(** C5, as the code has it: after a successful [RefreshProperties] of a
    dataset that is not a snapshot, the source kept for the mountpoint is
    "local" or the default marker (the empty string) when that is the tag of
    the system and "inherited" for any other tag, while the source kept for
    canMount is "local" for the tag "local" and the default marker for every
    other tag. *)
Theorem RefreshProperties_native_sources (d d' : Dataset) (dZFS : libzfsDataset) :
  IsSnapshot d = false ->
  snd (RefreshProperties d dZFS) = (d', None) ->
  let mp := Source (prop_at (Properties dZFS) DatasetPropMountpoint) in
  let cm := Source (prop_at (Properties dZFS) DatasetPropCanmount) in
  sources.Mountpoint (sources (props d'))
  = (if String.eqb mp "local" then "local"
     else if String.eqb mp "default" then "" else "inherited")
  /\ sources.CanMount (sources (props d'))
     = (if String.eqb cm "local" then "local" else "").
Proof.
  intros Hsnap Hres mp cm. unfold RefreshProperties in Hres.
  rewrite Hsnap in Hres. cbn [negb] in Hres.
  destruct (GetPool dZFS) as [pool [e|]].
  { rewrite lbind_snd in Hres. simpl in Hres. congruence. }
  rewrite lbind_snd in Hres. cbn [lret snd] in Hres.
  rewrite lbind_snd in Hres.
  rewrite lbind_snd in Hres.
  destruct (snd (getUserPropertyFromSys BootfsProp dZFS)) as [[bfs srcB] [e|]];
    [simpl in Hres; congruence|].
  rewrite lbind_snd in Hres.
  destruct (snd (getUserPropertyFromSys LastUsedProp dZFS)) as [[lu srcL] [e|]];
    [simpl in Hres; congruence|].
  destruct (strconv.Atoi _) as [lastUsed|]; [|simpl in Hres; congruence].
  rewrite lbind_snd in Hres.
  destruct (snd (getUserPropertyFromSys LastBootedKernelProp dZFS))
    as [[lbk srcK] [e|]]; [simpl in Hres; congruence|].
  rewrite lbind_snd in Hres.
  destruct (snd (getUserPropertyFromSys BootfsDatasetsProp dZFS))
    as [[bd srcD] [e|]]; [simpl in Hres; congruence|].
  simpl in Hres. injection Hres as <-. simpl. split; [done|]. subst cm.
  destruct (String.eqb (Source (prop_at (Properties dZFS) DatasetPropCanmount)) "local");
    [done|].
  by destruct (String.eqb (Source (prop_at (Properties dZFS) DatasetPropCanmount)) "default").
Qed.

Lemma RefreshProperties_native_sources_witness :
  let d' := fst (snd (RefreshProperties
                        (freshDataset "rpool/ROOT/ubuntu" false
                           (filesystemHandle "rpool/ROOT/ubuntu"
                              (mkProperty "/" "local") (mkProperty "on" "default")))
                        (filesystemHandle "rpool/ROOT/ubuntu"
                           (mkProperty "/" "local") (mkProperty "on" "default")))) in
  sources.Mountpoint (sources (props d')) = "local"
  /\ sources.CanMount (sources (props d')) = "".
Proof.
  apply (RefreshProperties_native_sources
           (freshDataset "rpool/ROOT/ubuntu" false
              (filesystemHandle "rpool/ROOT/ubuntu"
                 (mkProperty "/" "local") (mkProperty "on" "default")))
           _
           (filesystemHandle "rpool/ROOT/ubuntu"
              (mkProperty "/" "local") (mkProperty "on" "default")));
    reflexivity.
Defined.

(** C5 fails as stated for canMount: with the tag "received" on canmount the
    refresh succeeds and keeps the default marker, not "inherited" (the
    same tag on the mountpoint gives "inherited"). *)
Lemma RefreshProperties_canMount_received :
  let z := filesystemHandle "rpool/ROOT/ubuntu"
             (mkProperty "/" "received") (mkProperty "on" "received") in
  let r := snd (RefreshProperties (freshDataset "rpool/ROOT/ubuntu" false z) z) in
  snd r = None
  /\ sources.Mountpoint (sources (props (fst r))) = "inherited"
  /\ sources.CanMount (sources (props (fst r))) = ""
  /\ sources.CanMount (sources (props (fst r))) <> "inherited".
Proof. vm_compute. repeat split; discriminate. Qed.

(** ** IntegrityChecker *)

(** Induction over the dataset tree. *)
Lemma Dataset_tree_ind (P : Dataset -> Prop) :
  (forall name snap p z cs, Forall P cs -> P (mkDataset name snap p z cs)) ->
  forall d, P d.
Proof.
  intros H. fix IH 1. intros [name snap p z cs]. apply H.
  induction cs as [|c cs IHcs]; constructor; [apply IH | exact IHcs].
Qed.

Lemma checkSnapshotHierarchyIntegrity_eq (d : Dataset) (snapshotName : string)
    (snapshotOnParent : bool) :
  checkSnapshotHierarchyIntegrity d snapshotName snapshotOnParent
  = if hasSnapshot d snapshotName && negb snapshotOnParent
    then Some (ErrSnapshotOnChildOnly (Name d) snapshotName
                 (Name d +:+ "@" +:+ snapshotName))
    else checkChildren snapshotName (hasSnapshot d snapshotName) (children d).
Proof.
  destruct d as [name snap p z cs]. unfold hasSnapshot.
  cbn [checkSnapshotHierarchyIntegrity Name children].
  destruct (_ && _); [done|].
  generalize (hasSnapshotNamed name snapshotName cs) as found. intros found.
  induction cs as [|c cs IH]; [done|].
  cbn [checkChildren]. rewrite <- IH. done.
Qed.

(** Every error of the check names the snapshot [X@name] of a dataset [X]
    that holds it. *)
Lemma checkSnapshotHierarchyIntegrity_error (snapshotName : string) (d : Dataset) :
  forall (flag : bool) (e : error),
    checkSnapshotHierarchyIntegrity d snapshotName flag = Some e ->
    exists X : Dataset,
      hasSnapshot X snapshotName = true
      /\ e = ErrSnapshotOnChildOnly (Name X) snapshotName
               (Name X +:+ "@" +:+ snapshotName).
Proof.
  induction d as [name snap p z cs IHcs] using Dataset_tree_ind.
  intros flag e. rewrite checkSnapshotHierarchyIntegrity_eq.
  destruct (hasSnapshot _ _ && negb flag) eqn:E.
  - intros [= <-]. apply andb_true_iff in E as [E _]. eauto.
  - cbn [children]. generalize (hasSnapshot (mkDataset name snap p z cs) snapshotName).
    clear E. intros found. induction IHcs as [|c cs Hc _ IH]; [done|].
    cbn [checkChildren]. destruct (IsSnapshot c); [exact IH|].
    destruct (checkSnapshotHierarchyIntegrity c snapshotName found) eqn:Ec.
    + intros [= <-]. eauto.
    + exact IH.
Qed.

Lemma checkChildren_app (snapshotName : string) (found : bool) (l1 l2 : list Dataset) :
  checkChildren snapshotName found (l1 ++ l2)
  = match checkChildren snapshotName found l1 with
    | Some e => Some e
    | None => checkChildren snapshotName found l2
    end.
Proof.
  induction l1 as [|c l1 IH]; [done|]. cbn [app checkChildren].
  destruct (IsSnapshot c); [done|].
  by destruct (checkSnapshotHierarchyIntegrity c snapshotName found).
Qed.

Lemma visited_eq (N : string) (d : Dataset) (flag : bool) :
  visited N d flag
  = (d, flag)
    :: concat (map (fun c => if IsSnapshot c then []
                             else visited N c (hasSnapshot d N)) (children d)).
Proof.
  destruct d as [n snap p z cs]. cbn [visited children]. f_equal.
  generalize (hasSnapshot (mkDataset n snap p z cs) N). intros found.
  induction cs as [|c cs IH]; [done|]. cbn [map concat]. rewrite IH.
  by destruct (IsSnapshot c).
Qed.

(** What the check returns: nothing when every dataset it visits passes,
    and else the error of the first one that does not. *)
Lemma checkSnapshotHierarchyIntegrity_scan (N : string) (d : Dataset) :
  forall flag : bool,
    match checkSnapshotHierarchyIntegrity d N flag with
    | None => Forall (passes N) (visited N d flag)
    | Some e =>
      exists pre X post,
        visited N d flag = pre ++ (X, false) :: post
        /\ Forall (passes N) pre
        /\ hasSnapshot X N = true
        /\ e = ErrSnapshotOnChildOnly (Name X) N (Name X +:+ "@" +:+ N)
    end.
Proof.
  induction d as [n snap p z cs IHcs] using Dataset_tree_ind. intros flag.
  rewrite checkSnapshotHierarchyIntegrity_eq, visited_eq. cbn [children].
  destruct (hasSnapshot (mkDataset n snap p z cs) N && negb flag) eqn:E.
  { apply andb_true_iff in E as [E1 E2]. destruct flag; [done|].
    eexists [], (mkDataset n snap p z cs), _. split; [reflexivity|].
    split; [by constructor|done]. }
  assert (Hroot : passes N (mkDataset n snap p z cs, flag)).
  { unfold passes. cbn [fst snd]. intros H. rewrite H in E. by destruct flag. }
  clear E. revert Hroot.
  generalize (hasSnapshot (mkDataset n snap p z cs) N) as found.
  generalize (mkDataset n snap p z cs) as d. intros d found Hroot.
  assert (Hcs : match checkChildren N found cs with
                | None =>
                  Forall (passes N)
                    (concat (map (fun c => if IsSnapshot c then []
                                           else visited N c found) cs))
                | Some e =>
                  exists pre X post,
                    concat (map (fun c => if IsSnapshot c then []
                                          else visited N c found) cs)
                    = pre ++ (X, false) :: post
                    /\ Forall (passes N) pre
                    /\ hasSnapshot X N = true
                    /\ e = ErrSnapshotOnChildOnly (Name X) N (Name X +:+ "@" +:+ N)
                end).
  { induction IHcs as [|c cs Hc _ IH]; [by constructor|].
    cbn [checkChildren map concat]. destruct (IsSnapshot c); [exact IH|].
    specialize (Hc found).
    destruct (checkSnapshotHierarchyIntegrity c N found) as [e|].
    - destruct Hc as (pre & X & post & Hv & Hpre & HX & He).
      exists pre, X, (post ++ concat (map (fun c => if IsSnapshot c then []
                                                     else visited N c found) cs)).
      rewrite Hv, <- app_assoc. done.
    - destruct (checkChildren N found cs) as [e|].
      + destruct IH as (pre & X & post & Hv & Hpre & HX & He).
        exists (visited N c found ++ pre), X, post. rewrite Hv, <- app_assoc.
        split; [done|]. split; [by apply Forall_app|done].
      + by apply Forall_app. }
  destruct (checkChildren N found cs) as [e|].
  - destruct Hcs as (pre & X & post & Hv & Hpre & HX & He).
    exists ((d, flag) :: pre), X, post. rewrite Hv.
    split; [done|]. split; [by constructor|done].
  - by constructor.
Qed.

(** The flags go down the tree: the children of a visited dataset that are
    not snapshots are visited, with the flag that says whether the dataset
    holds its snapshot. *)
Lemma visited_children (N : string) (d : Dataset) :
  forall (flag : bool) (x : Dataset) (f : bool),
    (x, f) ∈ visited N d flag ->
    forall c, c ∈ children x -> IsSnapshot c = false ->
      (c, hasSnapshot x N) ∈ visited N d flag.
Proof.
  induction d as [n snap p z cs IHcs] using Dataset_tree_ind.
  intros flag x f. rewrite visited_eq. cbn [children].
  assert (Hin : forall found c0,
            c0 ∈ cs -> IsSnapshot c0 = false ->
            forall q, q ∈ visited N c0 found ->
              q ∈ concat (map (fun c => if IsSnapshot c then []
                                        else visited N c found) cs)).
  { intros found c0 Hc0 Hs q Hq. clear IHcs.
    induction cs as [|c cs IH]; [by apply elem_of_nil in Hc0|].
    cbn [map concat]. apply elem_of_app.
    apply elem_of_cons in Hc0 as [<-|Hc0]; [left; by rewrite Hs|right; by apply IH]. }
  intros [Hx|Hx]%elem_of_cons c Hc Hs.
  - injection Hx as -> ->. right. cbn [children] in Hc.
    apply (Hin _ c Hc Hs). rewrite visited_eq. by left.
  - right. revert Hx.
    generalize (hasSnapshot (mkDataset n snap p z cs) N) as found. intros found Hx.
    assert (Hex : exists c0, c0 ∈ cs /\ IsSnapshot c0 = false
                             /\ (x, f) ∈ visited N c0 found).
    { clear Hin IHcs. induction cs as [|c1 cs IH]; [by apply elem_of_nil in Hx|].
      cbn [map concat] in Hx. apply elem_of_app in Hx as [Hx|Hx].
      - destruct (IsSnapshot c1) eqn:E1; [by apply elem_of_nil in Hx|].
        exists c1. split; [by left|done].
      - destruct (IH Hx) as (c0 & H0 & H1 & H2). exists c0. split; [by right|done]. }
    destruct Hex as (c0 & Hc0 & Hs0 & Hx0).
    apply (Hin _ c0 Hc0 Hs0). rewrite Forall_forall in IHcs.
    by apply (IHcs c0 Hc0 found x f).
Qed.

§

__Problem description__:
Work out how many lines in the material above hold the word "mkProperty"; answer with the number only.

__Response box__:
5